Though still no charity tables: Mawa’ed Rahman and large indoor gatherings including funerals or celebrations are still banned.
Other Muslim-majority countries are also relaxing restrictions: In Saudi Arabia iftar gatherings are limited to 20 people this year, while in Indonesia people are allowed to gather in restaurants, malls and cafes, which can open at 50% capacity. In Israel, 10k vaccinated Palestinians in the West Bank were allowed to pray in the Al Aqsa mosque at the start of the month
Though others are cracking down in fear of a third wave: Iraq has imposed a curfew from 7 pm to 5 pm, as well as a full lockdown on weekends, while Gaza has imposed a nighttime curfew to limit gatherings. In India, which is currently in the grip of a fierce third wave, authorities are appealing to citizens to avoid mass gatherings during Ramadan as the country faces a record surge in covid-19 related deaths.

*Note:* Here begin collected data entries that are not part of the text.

Lemma writer_steady sw : log_ready sw -> wal_steady sw.
Proof.
  destruct sw as [s w]. intros [Hs Hf]. cbn [fst snd] in *.
  set (p := base.fresh (dom (files w) ∪ {[segment_handle s]}) : Path).
  assert (p ∉ dom (files w) ∪ {[segment_handle s]}) as Hp by apply is_fresh.
  assert (steady p w) as Hst.
  { split; [done|]. exists 0%nat. unfold data_file. assert (files w !! p = None) as -> by (apply not_elem_of_dom; set_solver). done. }
  assert (wal_ready p s w) as Hr by (split; [set_solver|done]). clearbody p. clear Hp Hs Hf.
  intros n. revert s w Hst Hr. induction n as [|n IH]; intros s w Hst Hr; [done|]. split.
  - intros r Hl. destruct (append_quiet p s w r Hst Hr (log_room r Hl)) as (l & s' & w' & E & Hst' & Hr' & _).
    exists l, (s', w'). split; [exact E|by apply IH].
  - destruct (flush_quiet p s w Hst Hr) as (s' & w' & E & _ & Hst' & Hr' & _). exists (s', w'). split; [exact E|by apply IH].
Qed.
End Log.

(** ** Page access on a quiet disk *)

Section Quiet.
Context `{CS : Checksums} (data_path : Path) (doublewrite : option Path).
Context (Hdw : match doublewrite with Some d => d <> data_path | None => True end).

Lemma checksum_norm b : compute_checksum_bytes b = crc32c (norm b).
Proof. reflexivity. Qed.

Lemma verify_update b : length b = PAGE_SIZE -> verify_checksum_bytes (update_checksum_bytes b) = true.
Proof.
  intros Hl. unfold verify_checksum_bytes. rewrite (length_update b Hl), Nat.eqb_refl. cbn [negb].
  rewrite checksum_norm, norm_update by page_lia. apply Z.eqb_eq.
  assert (wrote b 28 (to_le 4 (compute_checksum_bytes b)) (update_checksum_bytes b)) as W
    by (apply wrote_write_at; rewrite length_to_le; page_lia).
  pose proof (wr_here _ _ _ _ W) as Hh. rewrite length_to_le in Hh. change (28 + 4)%nat with 32%nat in Hh. rewrite Hh.
  rewrite from_to_le_id; [apply checksum_norm|]. apply crc32c_range.
Qed.

(** A page with records lies inside a file of whole pages. *)
Lemma record_inside f q : whole_pages f -> page_number q -> (0 < slot_count (page_of f q))%nat ->
  (page_offset q + PAGE_SIZE <= length f)%nat.
Proof.
  intros [n Hn] Hq Hc. destruct (decide (page_offset q + PAGE_SIZE <= length f)%nat) as [|Hout]; [done|]. exfalso.
  pose proof (page_offset_eq q Hq). pose proof PAGE_SIZE_eq. unfold page_number in Hq.
  assert (length f <= page_offset q)%nat as Hle by nia.
  assert (page_of f q = replicate PAGE_SIZE 0) as E.
  { unfold page_of. rewrite drop_ge by done. cbn [app]. apply take_ge. by rewrite length_replicate. }
  rewrite E in Hc. vm_compute in Hc. lia.
Qed.

(** The data file: in place, made of whole pages, and durable. *)
Record disk_ready (w : World) (f : File) : Prop := {
  dr_script : script w = [];
  dr_file : files w !! data_path = Some f;
  dr_whole : whole_pages (cached f);
  dr_durable : durable f = cached f
}.

Lemma grow_to_quiet {T} (s : T) w f q : disk_ready w f -> addressable q ->
  exists w' f' b, grow_to data_path (page_offset q + PAGE_SIZE) (s, w) = (Ok b, (s, w')) /\ disk_ready w' f' /\
    length (cached f') = max (length (cached f)) (page_offset q + PAGE_SIZE) /\
    forall x, page_of (cached f') x = page_of (cached f) x.
Proof.
  intros [Hs Hf Hw Hd] Hq. unfold grow_to, bind, lift. cbn [fst snd]. rewrite (quiet_len data_path w f Hs Hf). cbn [fst snd].
  destruct (Nat.ltb_spec (length (cached f)) (page_offset q + PAGE_SIZE)) as [Hlt|Hge].
  2: { exists w, f, false. split; [done|]. split; [by split|]. split; [lia|done]. }
  rewrite (quiet_set_len data_path w f Hs Hf). cbn [fst snd].
  erewrite (quiet_sync data_path) by (done || apply set_file_files). cbn [fst snd cached durable]. rewrite set_file_twice.
  set (n := (page_offset q + PAGE_SIZE)%nat) in *. set (l := take n _).
  assert (length l = n) as Hl by (unfold l; rewrite length_take, length_app, length_replicate; lia).
  eexists _, (mkFile l l), true. split; [reflexivity|]. split; [split; [done|apply set_file_files| |done]|].
  - pose proof (page_offset_eq q (addressable_number q Hq)). pose proof PAGE_SIZE_eq. unfold addressable in Hq.
    exists (Z.to_nat q + 1)%nat. cbn [cached]. rewrite Hl. unfold n. lia.
  - cbn [cached]. split; [lia|]. intros x. apply page_of_grow. lia.
Qed.

Lemma direct_read_quiet {T} (s : T) w f q : disk_ready w f -> addressable q ->
  (page_offset q + PAGE_SIZE <= length (cached f))%nat -> verify_checksum_bytes (page_of (cached f) q) = true ->
  direct_read data_path doublewrite q (s, w) = (Ok (page_of (cached f) q), (s, w)).
Proof.
  intros [Hs Hf _ _] Hq Hle Hv. destruct (checked_offset q Hq) as [E1 E2]. unfold direct_read. rewrite E1, bind_result, E2.
  unfold bind, lift. cbn [fst snd]. rewrite (quiet_read data_path w f Hs Hf) by done. cbn [fst snd].
  rewrite slice_page by (done || by apply addressable_number). by rewrite Hv.
Qed.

And some Ramadan traditions remain a casualty of the virus: In Saudi Arabia, the government has banned Iftar street banquets traditionally held to feed the poor, dubbed the “Tables of the Compassionate” and prevented mosques from serving free meals during the month. But the month’s spirit of giving still persists for many, with charitable individuals organizing the distribution of “Ramadan bags” filled with rice, oil, sugar and other food items to distribute to families in need.